Advertisement

Cambridge School Committee Discusses Minority Teacher Recruitment

With talk of combining two local elementary schools still brewing, Cambridge School Committee members discussed how to increase the number of minority teachers in the school system Saturday morning.

The roundtable discussion was held at the Howard Johnson's Hotel on Memorial Drive and was organized by a local citizens group, Cambridge Citizens Moving Forward. Topics ranged the educational gamut as the two dozen audience members and forum organizers posed questions of the committee.

School committee members spent the most time addressing the dearth of minority teachers in the Cambridge school system compared to the minority student population.

Advertisement

According to school district figures, 33 percent of students in kindergarten to eighth grade are black, but only 7 percent of the students' teachers are black.

Committee member Joseph G. Grassi said the district's cumbersome hiring process are partly to blame for the system's failure to hire more black teachers.

Grassi said he favors letting "the superintendent hire teachers of color right away," bypassing a hiring process he said takes three to four months and means Cambridge loses many minority teachers to other districts that have streamlined procedures.

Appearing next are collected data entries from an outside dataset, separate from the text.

Lemma read_value_rest f z n l :
  has_rest f (le_split n z ++ l) -> 0 <= z < 2 ^ (Z.of_nat n * 8) ->
  exists f', read_value n f = (z, f') /\ has_rest f' l /\ eof f' = false.
Proof.
  intros Hf Hz. destruct (read_rest f _ _ n Hf (length_le_split n z)) as (f' & Hr & Hf').
  exists f'. unfold read_value. rewrite Hr, le_combine_split_small by done.
  split; [done|]. split; [done|]. by eapply has_rest_eof.
Qed.

Lemma load_pairs_ok l f tl acc :
  has_rest f (concat (write_pair <$> l) ++ tl) -> Forall pair_ok l ->
  exists f', load_pairs (length l) f acc = (OK, acc ++ l, f') /\ has_rest f' tl.
Proof.
  revert f acc. induction l as [|[c p] l IH]; intros f acc Hf Hl.
  { exists f. by rewrite app_nil_r. }
  rewrite fmap_cons in Hf. cbn [concat] in Hf.
  apply Forall_cons in Hl as [[Hc Hp] Hl]. cbn [fst snd] in Hc, Hp. cbn [load_pairs length].
  unfold write_pair, write_symbol, write_prob in Hf. cbn [fst snd] in Hf. rewrite <- !app_assoc in Hf.
  destruct (read_value_rest f (u32 c) 4 _ Hf) as (f1 & -> & Hf1 & ->); [pose proof (u32_range c); simpl; lia|].
  destruct (read_value_rest f1 p 8 _ Hf1) as (f2 & -> & Hf2 & ->); [simpl; lia|].
  rewrite symbol_of_u32 by done. destruct (IH f2 (acc ++ [(c, p)]) Hf2 Hl) as (f' & -> & Hf').
  exists f'. by rewrite <- app_assoc.
Qed.

Definition loaded_node (l : list (Z * f64)) : Node :=
  foldl (fun n e => addSuccessor n (fst e) (snd e)) Node_default l.

Lemma loaded_node_probs l : NoDup l.*1 ->
  loaded_node l = MkNode (list_to_map l) ∅ [].
Proof.
  intros Hnd. unfold loaded_node.
  assert (forall l m, foldl (fun n e => addSuccessor n (fst e) (snd e)) (MkNode m ∅ []) l =
    MkNode (foldl (fun m e => <[fst e := snd e]> m) m l) ∅ []) as Hgen.
  { clear. induction l as [|e l IH]; intros m; [done|]. cbn [foldl]. unfold addSuccessor at 2. apply IH. }
  unfold Node_default. rewrite Hgen. f_equal. apply map_eq. intros c.
  rewrite (foldl_insert_lookup (fun v : f64 => v)) by done.
  destruct (list_find _ l) as [[i [k v]]|] eqn:E.
  - apply list_find_Some in E as (He & Hk & _). simpl in Hk. subst k. symmetry.
    apply elem_of_list_to_map_1; [done|]. by eapply list_elem_of_lookup_2.
  - apply list_find_None in E. rewrite lookup_empty. symmetry. apply not_elem_of_list_to_map_1.
    intros (e & -> & He)%list_elem_of_fmap. rewrite Forall_forall in E. by apply (E e He).
Qed.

Superintendent of School Bobbie J. D'Alessandro has asked the committee to grant her the power to hire minority teachers without going through the usual resume and interview committees.

If the planned merger of the Fletcher and Maynard elementary schools is approved, the new school will be in a new or renovated facility and its principal will have broad authority to choose a new staff. Committee members said this would be an opportunity to increase the number of minority teachers at that school.

"As we talk about improving the building, we need to go out and seek teachers that reflect the [Fletcher-Maynard] demographic," said Mayor Anthony D. Galluccio, who is also chair of the school committee.

Members also suggested giving college scholarships to Cambridge high school graduates who agree to return to the district as teachers after college. They said the school district should help prospective teachers find housing and provide mentors for new teachers.

School parents and committee members also addressed concerns about the restructuring of Cambridge Rindge and Latin School (CRLS).

Alice L. Turkel, a school committee member, said she was concerned about the impending elimination of the section of the school currently devoted to technical training. Turkel says she supports a plan proposed by superintendent D'Alessandro.

That plan entails sending Cambridge Rindge and Latin School students to the Minuteman Technical Academy, which offers training in more than 30 fields.

"I don't think we could do that many tracks of a high quality," said Turkel, a former woodworking teacher, "so I support sending students to Minuteman."

But committee member E. Denise Simmons said she was "hesitant" about D'Alessandro's plan to send CRLS students to Minuteman.

"I'm not sure we're getting what we want," she said, referring to the handful of Cambridge high school students who now attend the school. "We have not studied it. Are they graduating? Are they working in their fields?"

Several parents also asked committee members how they would increase parental involvement in the schools.

"Parent involvement is an organic thing, not something you can mandate or set up a plan for," said committee member Nancy Walser, who is known for her annual Parents Guide to Cambridge Schools.

She said schools should invite parents on field trips and rely more on newsletters and posters than on the Internet to publicize events.

Cambridge Citizens Moving Forward, the organizers of the event, has previously put together candidate forums during school committee and city council elections last fall.

Six of the seven school committee members attended at least part of the two and a half hour forum. Alfred B. Fantini was chaperoning a high school ski trip and did not attend.